Monthly Roundup
Community Health News and Resources for Researchers, Practitioners, and Policymakers in the United States
COVID-19 Vaccination News

NEWS

FDA authorizes Novavax Covid-19 vaccine for emergency use in ages 12-17. It is the fourth coronavirus vaccine available in the United States and, unlike the others, it uses a protein-based technology. The vaccine was authorized for adults in July. With the latest emergency use authorization, it also will be available as a two-dose primary series for ages 12 to 17.
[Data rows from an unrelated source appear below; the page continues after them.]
(** ** Bits *)

Lemma land_pow2 t k : 0 <= k -> Z.land t (2 ^ k) = if Z.testbit t k then 2 ^ k else 0.
Proof.
  intros Hk. apply Z.bits_inj'. intros n Hn. rewrite Z.land_spec, Z.pow2_bits_eqb by done.
  destruct (Z.eqb_spec k n) as [<-|Hne].
  - destruct (Z.testbit t k) eqn:E; simpl; [by rewrite Z.pow2_bits_true|by rewrite Z.bits_0].
  - rewrite andb_false_r. destruct (Z.testbit t k); [|by rewrite Z.bits_0].
    by rewrite Z.pow2_bits_false.
Qed.

Lemma land_lor_same a b : Z.land (Z.lor a b) b = b.
Proof.
  apply Z.bits_inj'. intros n _. rewrite Z.land_spec, Z.lor_spec.
  by destruct (Z.testbit a n), (Z.testbit b n).
Qed.

Lemma split_by_mask t m : t = Z.lor (Z.land t (Z.lnot m)) (Z.land t m).
Proof.
  rewrite <- Z.land_lor_distr_r, Z.lor_comm, Z.lor_lnot_diag. by rewrite Z.land_m1_r.
Qed.

Lemma land_mask_flags `{consts : LibcConsts} t a b c d :
  0 <= a -> 0 <= b -> 0 <= c -> 0 <= d ->
  WASI_ALT_SOCK_CLOEXEC = 2 ^ a -> WASI_ALT_SOCK_NONBLOCK = 2 ^ b ->
  (if target_linux then libc_SOCK_CLOEXEC = 2 ^ c /\ libc_SOCK_NONBLOCK = 2 ^ d else True) ->
  Z.land t type_mask = type_flags (Z.testbit t a) (Z.testbit t b)
    (target_linux && Z.testbit t c) (target_linux && Z.testbit t d).
Proof.
  intros Ha Hb Hc Hd Ea Eb Ecd. unfold type_mask, type_flags. rewrite !Z.land_lor_distr_r.
  rewrite Ea, Eb, !land_pow2 by done. destruct target_linux; simpl.
  - destruct Ecd as [-> ->]. by rewrite !land_pow2.
  - by rewrite !Z.land_0_r.
Qed.

(** * Properties *)

(** C31. Socket types, on Linux and on macOS: exactly the stream and datagram
    types are accepted, in the host's or the WASI numbering, with any of the
    close-on-exec and non-blocking flags in the WASI spelling or (on Linux) the
    host's; the kernel is given the host's type without flags, each flag is
    recognised in either spelling, and everything else is [EOPNOTSUPP]. *)
Theorem socket_type_correct consts t :
  consts ∈ [linux_consts; macos_consts] ->
  (forall r, normalize_socket_type t = Ok r <->
    exists base wc wn hc hn,
      base ∈ [1; 2; 5; 6] /\ (target_linux = false -> hc = false /\ hn = false) /\
      t = Z.lor base (type_flags wc wn hc hn) /\
      r = {| ty := if decide (base = 1 \/ base = 6) then 1 else 2;
             close_on_exec := wc || hc; nonblocking := wn || hn |}) /\
  (forall e, normalize_socket_type t = Err e -> e = EOPNOTSUPP).
Proof.
  intros Hc. split.
  2:{ unfold normalize_socket_type. intros e. by repeat case_match; intros; simplify_eq/=. }
  assert (Hgo : forall base wc wn hc hn, base ∈ [1; 2; 5; 6] ->
    (target_linux = false -> hc = false /\ hn = false) ->
    normalize_socket_type (Z.lor base (type_flags wc wn hc hn)) =
      Ok {| ty := if decide (base = 1 \/ base = 6) then 1 else 2;
            close_on_exec := wc || hc; nonblocking := wn || hn |}).
  { intros base wc wn hc hn Hb Hh. rewrite !elem_of_cons, elem_of_nil in Hc. rewrite !elem_of_cons, elem_of_nil in Hb.
    destruct Hc as [-> | [-> | []]].
    - destruct Hb as [-> | [-> | [-> | [-> | []]]]]; destruct wc, wn, hc, hn; by vm_compute.
    - destruct (Hh eq_refl) as [-> ->].
      destruct Hb as [-> | [-> | [-> | [-> | []]]]]; destruct wc, wn; by vm_compute. }
  intros r. split; [|intros (base & wc & wn & hc & hn & Hb & Hh & -> & ->); by apply Hgo].
  intros Hr.
  assert (exists c d, 0 <= c /\ 0 <= d /\
    (if target_linux then libc_SOCK_CLOEXEC = 2 ^ c /\ libc_SOCK_NONBLOCK = 2 ^ d else True))
    as (c & d & H0 & H1 & Hcd).
  { exists 19, 11. rewrite !elem_of_cons, elem_of_nil in Hc. by destruct Hc as [-> | [-> | []]]. }
  assert (Z.land t (Z.lnot type_mask) ∈ [1; 2; 5; 6]) as Hb.
  { assert (type_mask = Z.lor (Z.lor host_socket_flag_mask WASI_ALT_SOCK_CLOEXEC) WASI_ALT_SOCK_NONBLOCK)
      as Hm by (rewrite !elem_of_cons, elem_of_nil in Hc; by destruct Hc as [-> | [-> | []]]).
    rewrite Hm. unfold normalize_socket_type in Hr. rewrite !elem_of_cons, elem_of_nil.
    rewrite !elem_of_cons, elem_of_nil in Hc.
    assert (libc_SOCK_STREAM = 1 /\ libc_SOCK_DGRAM = 2) as [Hs Hd]
      by by destruct Hc as [-> | [-> | []]].
    rewrite Hs, Hd in Hr. unfold WASI_ALT_SOCK_STREAM, WASI_ALT_SOCK_DGRAM in Hr.
    set (b := Z.land t _) in *. destruct (Z.eqb_spec b 1), (Z.eqb_spec b 6), (Z.eqb_spec b 2),
      (Z.eqb_spec b 5); simpl in Hr; first [tauto|discriminate Hr]. }
  pose proof (land_mask_flags t 13 14 c d ltac:(done) ltac:(done) H0 H1 eq_refl eq_refl Hcd) as Hf.
  eexists _, (Z.testbit t 13), (Z.testbit t 14), (target_linux && Z.testbit t c),
    (target_linux && Z.testbit t d).
  assert (target_linux = false -> target_linux && Z.testbit t c = false /\
    target_linux && Z.testbit t d = false) as Hh by (by intros ->).
  assert (t = Z.lor (Z.land t (Z.lnot type_mask)) (type_flags (Z.testbit t 13) (Z.testbit t 14)
    (target_linux && Z.testbit t c) (target_linux && Z.testbit t d))) as Ht.
  { rewrite <- Hf. apply split_by_mask. }
  split_and!; [exact Hb|exact Hh|exact Ht|].
  specialize (Hgo _ (Z.testbit t 13) (Z.testbit t 14) _ _ Hb Hh). rewrite <- Ht, Hr in Hgo.
  by injection Hgo.
Qed.

(** C32. Addresses: the kernel sees the address the guest wrote with the host's
    family in the first two bytes and every other byte unchanged, and putting
    the guest's own family back gives the guest's bytes again. *)
Theorem sockaddr_translation addr host_family :
  (2 <= length addr)%nat -> Forall is_byte addr -> 0 <= host_family < 2 ^ 16 ->
  let host := normalize_sockaddr_for_host addr host_family in
  sockaddr_family host = host_family /\ drop 2 host = drop 2 addr /\
  length host = length addr /\
  denormalize_sockaddr_for_guest host (sockaddr_family addr) = addr.
Proof.
  intros Hl Hb Hf. destruct addr as [|a [|b rest]]; simpl in Hl; try lia.
  unfold normalize_sockaddr_for_host, denormalize_sockaddr_for_guest, write_sockaddr_family,
    sockaddr_family, u16_try_from. simpl length. rewrite decide_False by lia.
  rewrite decide_True by lia. unfold splice. cbn [take drop app length to_le_bytes Nat.add].
  change (take 0 rest) with (@nil Z).
  rewrite decide_False by (simpl; lia). rewrite decide_True.
  2:{ apply Forall_cons in Hb as [Ha [Hb' _]%Forall_cons]. unfold is_byte in *.
      cbn [from_le_bytes]. lia. }
  pose proof (to_from_le_bytes [a; b] (Forall_take is_byte 2 (a :: b :: rest) Hb)) as Hab. cbn [length to_le_bytes from_le_bytes] in *.
  injection Hab as Ha0 Hb0. rewrite Ha0, Hb0. split_and!; [|done..].
  change (from_le_bytes (to_le_bytes 2 host_family) = host_family).
  rewrite from_to_le_bytes. by apply Z.mod_small.
Qed.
In this age group, "overall, the clinical efficacy of the vaccine is around 80%," said Silvia Taylor, Novavax's senior vice president global corporate affairs. The vaccine has shown 90% overall efficacy in adults.(CNN, 8/19/22)

NEWS

America’s Fall Booster Plan Has a Fatal Paradox. The nation’s leaders have vanished mask mandates and quarantine recommendations, and shortened isolation stints; they’ve given up on telling schools, universities, and offices to test regularly. People have been repeatedly told not to fear the virus or its potentially lethal threat. And yet the biggest sell for vaccines has somehow become an individualistic, hyper-medicalized call to action—another opportunity to slash one’s chances at severe disease and death. The U.S. needs people to take this vaccine because it has nothing else. But its residents are unlikely to take it, because they’re not doing anything else. (The Atlantic, 8/25/22)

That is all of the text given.